Task: Beneath this instruction is a block of data; output from it exactly the lines that run from the one containing "if isDigit c0 then" through the one containing "r => (true, r)", inclusive.

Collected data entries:
Start of Block
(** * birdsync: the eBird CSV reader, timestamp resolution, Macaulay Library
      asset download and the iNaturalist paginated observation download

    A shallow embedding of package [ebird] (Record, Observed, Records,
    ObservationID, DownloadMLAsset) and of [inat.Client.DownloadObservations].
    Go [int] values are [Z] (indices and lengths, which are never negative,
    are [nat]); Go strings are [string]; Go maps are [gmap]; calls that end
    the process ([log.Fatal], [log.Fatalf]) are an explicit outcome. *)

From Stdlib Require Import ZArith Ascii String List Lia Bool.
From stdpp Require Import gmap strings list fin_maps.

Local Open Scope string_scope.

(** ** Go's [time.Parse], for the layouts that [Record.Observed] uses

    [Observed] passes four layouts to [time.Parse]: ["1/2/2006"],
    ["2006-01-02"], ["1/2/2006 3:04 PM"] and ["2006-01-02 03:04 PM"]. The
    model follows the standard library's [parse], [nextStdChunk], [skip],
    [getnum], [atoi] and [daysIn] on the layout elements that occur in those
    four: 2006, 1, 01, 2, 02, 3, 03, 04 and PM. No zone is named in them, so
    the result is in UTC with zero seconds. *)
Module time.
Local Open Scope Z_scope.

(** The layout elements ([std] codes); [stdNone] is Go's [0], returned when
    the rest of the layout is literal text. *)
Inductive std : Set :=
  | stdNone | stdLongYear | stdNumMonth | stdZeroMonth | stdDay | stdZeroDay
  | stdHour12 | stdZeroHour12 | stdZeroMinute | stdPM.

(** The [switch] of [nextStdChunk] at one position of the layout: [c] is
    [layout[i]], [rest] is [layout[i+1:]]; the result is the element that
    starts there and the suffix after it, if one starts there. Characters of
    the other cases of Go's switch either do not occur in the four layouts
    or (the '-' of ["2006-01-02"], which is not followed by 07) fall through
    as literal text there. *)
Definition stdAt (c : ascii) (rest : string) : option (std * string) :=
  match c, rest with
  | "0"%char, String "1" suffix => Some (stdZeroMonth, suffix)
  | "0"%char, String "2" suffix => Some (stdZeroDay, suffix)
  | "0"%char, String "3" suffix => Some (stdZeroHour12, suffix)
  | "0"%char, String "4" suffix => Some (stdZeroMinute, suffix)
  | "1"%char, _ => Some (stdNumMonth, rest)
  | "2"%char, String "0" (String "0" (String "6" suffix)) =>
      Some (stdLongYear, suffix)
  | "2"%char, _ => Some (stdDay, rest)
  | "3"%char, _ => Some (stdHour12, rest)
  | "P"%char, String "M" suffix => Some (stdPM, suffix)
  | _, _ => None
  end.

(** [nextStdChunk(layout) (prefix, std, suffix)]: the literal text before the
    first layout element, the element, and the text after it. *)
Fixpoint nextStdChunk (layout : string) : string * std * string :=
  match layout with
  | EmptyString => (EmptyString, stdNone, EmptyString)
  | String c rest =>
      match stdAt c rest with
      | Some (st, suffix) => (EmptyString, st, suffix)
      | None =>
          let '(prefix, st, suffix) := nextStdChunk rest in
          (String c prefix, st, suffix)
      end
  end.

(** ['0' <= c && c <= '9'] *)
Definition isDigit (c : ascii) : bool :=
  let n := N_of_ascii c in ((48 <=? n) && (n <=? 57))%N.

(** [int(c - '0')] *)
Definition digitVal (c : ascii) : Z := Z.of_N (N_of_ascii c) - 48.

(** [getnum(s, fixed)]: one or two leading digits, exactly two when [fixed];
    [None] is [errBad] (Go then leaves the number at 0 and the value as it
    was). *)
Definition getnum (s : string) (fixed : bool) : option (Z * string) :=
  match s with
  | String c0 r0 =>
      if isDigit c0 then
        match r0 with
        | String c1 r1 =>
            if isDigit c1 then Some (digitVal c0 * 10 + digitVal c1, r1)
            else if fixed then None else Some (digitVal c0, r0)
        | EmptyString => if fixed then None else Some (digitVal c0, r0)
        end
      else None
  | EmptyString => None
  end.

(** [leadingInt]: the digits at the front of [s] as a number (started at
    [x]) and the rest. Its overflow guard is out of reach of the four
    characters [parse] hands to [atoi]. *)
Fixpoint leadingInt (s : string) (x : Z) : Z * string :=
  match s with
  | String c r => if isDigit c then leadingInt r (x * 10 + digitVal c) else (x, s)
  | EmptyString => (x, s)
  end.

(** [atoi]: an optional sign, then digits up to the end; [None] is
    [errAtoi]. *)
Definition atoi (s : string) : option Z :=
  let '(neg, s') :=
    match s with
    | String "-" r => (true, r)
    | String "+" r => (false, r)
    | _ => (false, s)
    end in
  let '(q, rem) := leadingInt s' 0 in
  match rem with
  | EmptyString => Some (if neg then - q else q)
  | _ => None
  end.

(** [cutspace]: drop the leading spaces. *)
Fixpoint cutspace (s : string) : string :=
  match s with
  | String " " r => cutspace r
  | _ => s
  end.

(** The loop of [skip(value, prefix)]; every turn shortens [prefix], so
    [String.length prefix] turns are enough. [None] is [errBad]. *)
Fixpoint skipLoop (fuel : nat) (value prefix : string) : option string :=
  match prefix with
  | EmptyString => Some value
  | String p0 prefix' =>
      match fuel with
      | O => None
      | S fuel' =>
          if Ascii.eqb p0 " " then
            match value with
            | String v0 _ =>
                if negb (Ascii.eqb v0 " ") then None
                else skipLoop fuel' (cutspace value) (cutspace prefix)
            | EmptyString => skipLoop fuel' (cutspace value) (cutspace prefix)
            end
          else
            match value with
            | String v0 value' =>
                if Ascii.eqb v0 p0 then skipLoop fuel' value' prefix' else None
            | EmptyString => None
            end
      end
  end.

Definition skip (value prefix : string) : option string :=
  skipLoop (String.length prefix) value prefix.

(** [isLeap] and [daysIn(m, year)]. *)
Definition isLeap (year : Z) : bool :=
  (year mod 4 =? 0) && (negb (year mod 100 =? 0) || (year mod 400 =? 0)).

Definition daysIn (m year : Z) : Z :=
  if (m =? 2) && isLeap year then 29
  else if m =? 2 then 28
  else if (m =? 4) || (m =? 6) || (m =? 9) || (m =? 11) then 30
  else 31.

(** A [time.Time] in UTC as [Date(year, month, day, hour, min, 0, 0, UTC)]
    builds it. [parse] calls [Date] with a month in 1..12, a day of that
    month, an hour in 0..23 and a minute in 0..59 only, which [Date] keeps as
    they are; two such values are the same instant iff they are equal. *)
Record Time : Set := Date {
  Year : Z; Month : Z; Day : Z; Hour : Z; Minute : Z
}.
End of Block
Output of the task:
      if isDigit c0 then
        match r0 with
        | String c1 r1 =>
            if isDigit c1 then Some (digitVal c0 * 10 + digitVal c1, r1)
            else if fixed then None else Some (digitVal c0, r0)
        | EmptyString => if fixed then None else Some (digitVal c0, r0)
        end
      else None
  | EmptyString => None
  end.

(** [leadingInt]: the digits at the front of [s] as a number (started at
    [x]) and the rest. Its overflow guard is out of reach of the four
    characters [parse] hands to [atoi]. *)
Fixpoint leadingInt (s : string) (x : Z) : Z * string :=
  match s with
  | String c r => if isDigit c then leadingInt r (x * 10 + digitVal c) else (x, s)
  | EmptyString => (x, s)
  end.

(** [atoi]: an optional sign, then digits up to the end; [None] is
    [errAtoi]. *)
Definition atoi (s : string) : option Z :=
  let '(neg, s') :=
    match s with
    | String "-" r => (true, r)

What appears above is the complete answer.